With an injured rear end, Tuiasosopo left Stanford behind in last year’s 35-30 UW win
By JOHN SLEEPER
Herald Writer
SEATTLE — Five-hundred-nine yards. Two-hundred-seven yards rushing. Three-hundred-two yards passing. One game.
No one ever put up those numbers. Not Joe Namath. Not Joe Montana. Not Joe Piscapo.
No one until Oct. 20, 1999, when Marques Tuiasosopo did it for the University of Washington at the expense of the Stanford Cardinal.
Stanford defensive end Riall Johnson, a Mariner High School graduate, remembers it well. Too well. And Saturday, stopping Tuiasosopo is Johnson’s mission in the rematch at Stanford Stadium.
"It made me sick to my stomach that we let someone do that," Johnson said. "Marques is a great player, but I don’t care if it’s Michael Vick. If you let someone do that to your defense, it makes you sick."
Johnson remembers it better than Tuiasosopo himself. So single-minded is the UW quarterback on winning that he remembers the score (35-30, Washington) more than any of his individual numbers.
Really. No kidding.
"I don’t think about it," he said. "It was last year. I like to keep the past in the past. It’s about what have I done for the team lately. As far as last year’s game, I think 10 years from now, I sit down and go through the memories."
The game was the high point in Washington’s option attack, a scheme the Huskies haven’t tapped into nearly as much this season.
Stanford never properly dealt with Washington’s blocking scheme that day, and it paid dearly. The Huskies pulled their play-side guard as the lead blocker on the option. The Cardinal played the option by the book, covering the quarterback and tailback, but never solved the problem of the extra blocker.
"We tried to adjust, but obviously, it didn’t work," Johnson said.
What made Tuiasosopo’s day all the more astonishing is that he did it on one buttock.
On the second play of the game, Tuiasosopo threw a short pass and was decked by Stanford linebacker Sharcus Steen and landed on his wallet.
He briefly left the game for treatment, but returned after missing just a couple of plays. Tuiasosopo limped into the interview room with a badly bruised hip after the game and spent the next day on crutches.
He practiced little that week, but played in the Huskies’ 33-25 victory over Arizona. He was hobbled by the injury the rest of the regular season, and was not completely healthy until the Holiday Bowl.
But against Stanford, Tuiasosopo credits adrenaline for much of his astonishing day.
"It was just a game situation," he said. "Anytime something like that happens, you don’t want it to be a distraction. Whether it’s a big injury or a small injury, you just push it into the back of your mind. You still want to play. You’re still held to the same expectations and responsibilities as a player.
"And then you have guys who are either hobbled or 100 percent, and they’re coming after you."

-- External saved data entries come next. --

(* ===== verification/RedisStores.v ===== *)
(** The idempotency store and the status broadcaster of
    internal/adapters/redis (idempotency_store.go, status_broadcaster.go). *)

From S2P Require Import Prelude GoStrings Errors ValueObjects Notification Json Ports.
From S2P Require Import Redis Hub.

(** [ports.IdempotencyEntry] *)
Record IdempotencyEntry := mkIdempotencyEntry {
  Body : gobytes; ContentType : string; RequestHash : gobytes }.
#[export] Instance idempotency_entry_eq_dec : EqDecision IdempotencyEntry.
Proof. solve_decision. Defined.
Definition no_entry : IdempotencyEntry := mkIdempotencyEntry None "" None.

Definition idempotencyKeyPrefix : string := "idempotency:".
Definition store_key (key : string) : string := (idempotencyKeyPrefix +:+ key)%string.

(** ** [idempotencyValue] on the wire *)
Definition encode_gobytes (b : gobytes) : json :=
  match b with None => JNull | Some s => JStr (StdEncoding_EncodeToString s) end.
Definition is_empty (b : gobytes) : bool :=
  match b with None => true | Some s => bool_decide (s = "") end.
Definition idempotencyValue_json (e : IdempotencyEntry) : json :=
  JObj ([("body", encode_gobytes (Body e)); ("content_type", JStr (ContentType e))]
        ++ (if is_empty (RequestHash e) then []
            else [("request_hash", encode_gobytes (RequestHash e))])).
Definition idempotencyValue_fields : list string := ["body"; "content_type"; "request_hash"].
Definition idempotencyValue_set (field : string) (v : json) (e : IdempotencyEntry) :
    option error * IdempotencyEntry :=
  if bool_decide (field = "body") then
    let '(x, b) := decode_gobytes v (Body e) in
    (x, mkIdempotencyEntry b (ContentType e) (RequestHash e))
  else if bool_decide (field = "content_type") then
    let '(x, s) := decode_string v (ContentType e) in
    (x, mkIdempotencyEntry (Body e) s (RequestHash e))
  else
    let '(x, b) := decode_gobytes v (RequestHash e) in
    (x, mkIdempotencyEntry (Body e) (ContentType e) b).
Definition idempotencyValue_Unmarshal (raw : string) : res IdempotencyEntry :=
  Unmarshal idempotencyValue_fields idempotencyValue_set raw no_entry.

(** What survives: an empty fingerprint is omitted and reads back as nil. *)
Definition wire_form (e : IdempotencyEntry) : IdempotencyEntry :=
  mkIdempotencyEntry (Body e) (ContentType e)
    (if is_empty (RequestHash e) then None else RequestHash e).

Lemma encode_gobytes_plain b : plain (encode_gobytes b).
Proof. destruct b; simpl; [apply std_encoding_valid|done]. Qed.
Lemma decode_encode_gobytes b b0 : decode_gobytes (encode_gobytes b) b0 = (None, b).
Proof. destruct b as [s|]; simpl; [|done]. by rewrite StdEncoding_roundtrip. Qed.
Lemma set_body b e : idempotencyValue_set "body" (encode_gobytes b) e =
  (None, mkIdempotencyEntry b (ContentType e) (RequestHash e)).
Proof. unfold idempotencyValue_set. rewrite bool_decide_true by done. by rewrite decode_encode_gobytes. Qed.
Lemma set_content_type s e : idempotencyValue_set "content_type" (JStr s) e =
  (None, mkIdempotencyEntry (Body e) s (RequestHash e)).
Proof. done. Qed.
Lemma set_request_hash b e : idempotencyValue_set "request_hash" (encode_gobytes b) e =
  (None, mkIdempotencyEntry (Body e) (ContentType e) b).
Proof.
  unfold idempotencyValue_set. do 2 rewrite bool_decide_false by done.
  by rewrite decode_encode_gobytes.
Qed.

Lemma idempotencyValue_roundtrip e :
  valid_utf8 (ContentType e) →
  idempotencyValue_Unmarshal (Marshal (idempotencyValue_json e)) = Ok (wire_form e).
Proof.
  intros Hv. unfold idempotencyValue_Unmarshal, Unmarshal.
  assert (plain (idempotencyValue_json e)) as Hp.
  { apply plain_JObj. rewrite Forall_app, !Forall_cons, Forall_nil. split.
    - split_and!; try done; try apply encode_gobytes_plain; by apply ascii_literal_valid.
    - destruct (is_empty _); [by rewrite Forall_nil|]. rewrite Forall_cons, Forall_nil.
      split_and!; [by apply ascii_literal_valid|apply encode_gobytes_plain|done]. }
  assert (height (idempotencyValue_json e) ≤ maxNestingDepth)%nat as Hh.
  { assert (height (idempotencyValue_json e) = 1)%nat as ->; [|unfold maxNestingDepth; lia].
    unfold idempotencyValue_json. by destruct e as [[] ? []]; simpl; try case_bool_decide. }
  rewrite parse_Marshal by done. unfold idempotencyValue_json. rewrite foldl_app.
  cbn [foldl].
  assert ("body" ∈ idempotencyValue_fields ∧ "content_type" ∈ idempotencyValue_fields ∧
    "request_hash" ∈ idempotencyValue_fields) as (Hb & Hc & Hr)
    by (unfold idempotencyValue_fields; set_solver).
  rewrite (decode_member_exact _ _ _ _ _ _ _ Hb (set_body _ _)).
  rewrite (decode_member_exact _ _ _ _ _ _ _ Hc (set_content_type _ _)).
  unfold wire_form. destruct (is_empty (RequestHash e)) eqn:Er; [done|]. cbn [foldl].
  by rewrite (decode_member_exact _ _ _ _ _ _ _ Hr (set_request_hash _ _)).
Qed.

Section stores.
Context {R : Type} `{Redis R}.

(** [IdempotencyStore.Set] *)
Definition IdempotencyStore_Set (key : string) (entry : IdempotencyEntry) (ttl : Duration) : M R unit :=
  wrap_err "redis set" (request (cmd_SET (store_key key) (Marshal (idempotencyValue_json entry)) ttl)).

(** [IdempotencyStore.Get] *)
Definition IdempotencyStore_Get (key : string) : M R (IdempotencyEntry * bool) :=
  let* raw := wrap_err "redis get" (request (cmd_GET (store_key key))) in
  match raw with
  | None => ret (no_entry, false)
  | Some raw =>
      let* val := wrap_err "unmarshal idempotency value" (of_result (idempotencyValue_Unmarshal raw)) in
      ret (val, true)
  end.

Definition StatusChannel : string := "notification.status".
(** [StatusBroadcaster.Publish]; [statusMessage] has the JSON of [StatusUpdate]. *)
Definition Publish (notificationID : NotificationID) (status : Status) : M R unit :=
  wrap_err "redis publish"
    (request (cmd_PUBLISH StatusChannel
       (StatusUpdate_Marshal (mkStatusUpdate notificationID status)))).
Definition redis_broadcaster : StatusBroadcaster R := Publish.

Context `{!RedisLaws R}.

Lemma lost_runs_read {A} k n (cmd : M R A) r :
  (∀ r, (cmd r).2 = r) → later k r (lost_runs n cmd r).
Proof.
  intros Hc. revert r. induction n as [|n IH]; intros r; simpl; [apply later_refl|].
  rewrite Hc. eapply later_trans; [apply pause_law|apply IH].
Qed.
(** A request that only reads: time passes, then it answers or fails. *)
Lemma request_read {A} k (cmd : M R A) r :
  (∀ r, (cmd r).2 = r) →
  ∃ r0, later k r r0 ∧ ((∃ e, request cmd r = (Err e, r0)) ∨ request cmd r = cmd r0).
Proof.
  intros Hc. unfold request. pose proof (next_law k r) as [Hn _]. destruct (conn_next r) as [d r1].
  exists (lost_runs (d_lost d) cmd r1).
  split; [eapply later_trans; [exact Hn|by apply lost_runs_read]|].
  destruct (d_error d) as [e|]; [left; by exists e|by right].
Qed.
(** An answered request ran last in the state it left. *)
Lemma request_ok {A} (cmd : M R A) r a r' : request cmd r = (Ok a, r') → ∃ r0, cmd r0 = (Ok a, r').
Proof.
  unfold request. destruct (conn_next r) as [d r1]. destruct (d_error d); [done|].
  intros H0. by eexists.
Qed.

(** What the idempotency store was given it gives back, byte for byte,
    until it expires: [Get] fails only with the connection's error, and finds
    nothing only once the TTL has passed. *)
Lemma Set_then_Get key e ttl r r1 r2 :
  valid_utf8 (ContentType e) → 0 < ttl →
  IdempotencyStore_Set key e ttl r = (Ok (), r1) → later (store_key key) r1 r2 →
  let '(x, r3) := IdempotencyStore_Get key r2 in
  (∃ err, x = Err (Wrapped "redis get" err)) ∨
  x = Ok (wire_form e, true) ∨
  x = Ok (no_entry, false) ∧ redis_now r1 + Z.max 1 (ttl / Millisecond) ≤ redis_now r3.
Proof.
  intros Hv Httl HS Hlt. unfold IdempotencyStore_Set, wrap_err, map_err in HS.
  destruct (request (cmd_SET _ _ _) r) as [[[]|err] r1'] eqn:E; [|done].
  injection HS as ->. apply request_ok in E as [r0 E].
  destruct (SET_law (store_key key) (Marshal (idempotencyValue_json e)) ttl r0) as (r1' & E' & Hw); [lia|].
  rewrite E in E'. injection E' as <-. destruct Hw as (Hnow & Hk & _).
  unfold IdempotencyStore_Get, wrap_err, map_err, bind, of_result.
  destruct (request_read (store_key key) (cmd_GET (store_key key)) r2) as (r3 & Hl3 & Hr).
  { intros r'. by rewrite GET_law. }
  pose proof (later_trans _ _ _ _ Hlt Hl3) as [_ Hkept _].
  destruct Hr as [[err ->]| ->]; [cbn; left; by exists err|]. rewrite GET_law.
  destruct Hkept as [Hk' | (Hk' & e0 & t & He & Ht & Hle)]; rewrite Hk', ?Hk.
  - cbn -[idempotencyValue_Unmarshal Marshal]. rewrite idempotencyValue_roundtrip by done.
    cbn. right. by left.
  - cbn. right. right. split; [done|]. rewrite Hk in He. simplify_eq/=. unfold set_expiry in Ht.
    destruct (Z.leb_spec ttl 0); [lia|]. injection Ht as <-. lia.
Qed.

(** A published update reaches the channel at least once when [Publish]
    succeeds. *)
Lemma request_publish ch m r :
  ∃ n, redis_log (request (cmd_PUBLISH ch m) r).2 = redis_log r ++ replicate n (ch, m) ∧
    ((request (cmd_PUBLISH ch m) r).1 = Ok () → (0 < n)%nat).
Proof.
  assert (∀ n r, redis_log (lost_runs n (cmd_PUBLISH ch m) r) = redis_log r ++ replicate n (ch, m)) as Hl.
  { induction n as [|n IH]; intros r0; simpl; [by rewrite app_nil_r|].
    destruct (PUBLISH_law ch m r0) as (r' & E & _ & _ & Hlog). rewrite E, IH. simpl.
    pose proof (pause_law "" r') as [_ ->]. by rewrite Hlog, <-app_assoc. }
  unfold request. pose proof (next_law "" r) as [_ Hn]. destruct (conn_next r) as [d r1]. simpl in Hn.
  destruct (d_error d) as [e|]; simpl.
  - exists (d_lost d). rewrite Hl, Hn. done.
  - set (r2 := lost_runs _ _ _). destruct (PUBLISH_law ch m r2) as (r' & E & _ & _ & Hlog).
    exists (S (d_lost d)). rewrite E. simpl. rewrite Hlog. unfold r2. rewrite Hl, Hn, <-app_assoc.
    split; [|lia]. by rewrite <-replicate_cons_app.
Qed.

Lemma StatusUpdate_roundtrip u :
  valid_utf8 (u_NotificationID u) → valid_utf8 (u_Status u) →
  StatusUpdate_Unmarshal (StatusUpdate_Marshal u) = Ok u.
Proof.
  intros H1 H2. unfold StatusUpdate_Unmarshal, Unmarshal, StatusUpdate_Marshal.
  rewrite parse_Marshal; [| |unfold maxNestingDepth; simpl; lia].
  - by destruct u.
  - apply plain_JObj. rewrite !Forall_cons, Forall_nil.
    split_and!; try done; by apply ascii_literal_valid.
Qed.

(** The status fan-out end to end: what [Publish] puts on the channel -
    nothing else, and at least one copy when it succeeds - every API instance
    turns into a broadcast of exactly that notification and status. *)
Theorem publish_reaches_hub `{!Client C W} (id : NotificationID) (status : Status) r :
  valid_utf8 id → valid_utf8 status → id ≠ "" → status ≠ "" →
  let '(x, r') := Publish id status r in
  ∃ n payload, redis_log r' = redis_log r ++ replicate n (StatusChannel, payload) ∧
    (x = Ok () → (0 < n)%nat) ∧
    Consumer_Run (map snd (replicate n (StatusChannel, payload))) =
      replicate n (IBroadcast (C:=C) id status).
Proof.
  intros Hi Hs Hi0 Hs0. unfold Publish, wrap_err, map_err.
  set (payload := StatusUpdate_Marshal (mkStatusUpdate id status)).
  destruct (request_publish StatusChannel payload r) as (n & Hlog & Hn).
  assert (Consumer_Run (map snd (replicate n (StatusChannel, payload))) =
    replicate n (IBroadcast (C:=C) id status)) as Hc.
  { clear Hlog Hn. unfold Consumer_Run. induction n as [|n IH]; [done|]. simpl. rewrite IH.
    unfold consumer_dispatch, payload. rewrite StatusUpdate_roundtrip by done. simpl.
    by rewrite !bool_decide_false by done. }
  destruct (request _ r) as [[[]|e] r']; exists n, payload; by split_and!; auto.
Qed.
End stores.

(** ** Concrete runs *)
Definition demo_entry : IdempotencyEntry :=
  mkIdempotencyEntry (Some "{id:1}") "application/json" (Some "h").
Definition demo_store : mem := mkMem 5 ∅ [] [mkDelivery 1 None].

Example demo_entry_kept :
  (IdempotencyStore_Get "k" (IdempotencyStore_Set "k" demo_entry Second demo_store).2).1 = Ok (demo_entry, true).
Proof. vm_compute. reflexivity. Qed.
#[local] Existing Instance demo_client.

Lemma publish_reaches_hub_witness :
  redis_log (Publish "n1" "delivered" demo_store).2 =
    replicate 2 (StatusChannel, StatusUpdate_Marshal (mkStatusUpdate "n1" "delivered")) ∧
  ∃ n payload, redis_log (Publish "n1" "delivered" demo_store).2 =
    redis_log demo_store ++ replicate n (StatusChannel, payload).
Proof.
  split; [by vm_compute|].
  pose proof (publish_reaches_hub (C:=string) (W:=unit) "n1" "delivered" demo_store
    (ascii_literal_valid "n1" eq_refl) (ascii_literal_valid "delivered" eq_refl)
    ltac:(discriminate) ltac:(discriminate)) as H.
  destruct (Publish "n1" "delivered" demo_store) as [x r'].
  destruct H as (n & payload & Hlog & _). by exists n, payload.
Defined.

Tuiasosopo didn’t appear particularly injured on a 30-yard touchdown run in the third quarter that brought the Huskies to a 23-19 deficit. Nor did he on a 10-yard scoring run that put Washington ahead to stay, 28-23.
Tuiasosopo took some anti-inflammatory medication after the game and went home. The next morning, the pain unloaded on him.
"I could barely get up the stairs," he said. "But that holds true for any kind of injury. You play in the game and you know it’s there. But it’s never as bad as it is the next morning."
Tuiasosopo’s pain lasted just a few weeks. Johnson’s has lasted a year.
"I need to redeem myself," Johnson said. "I want to make them pay for it."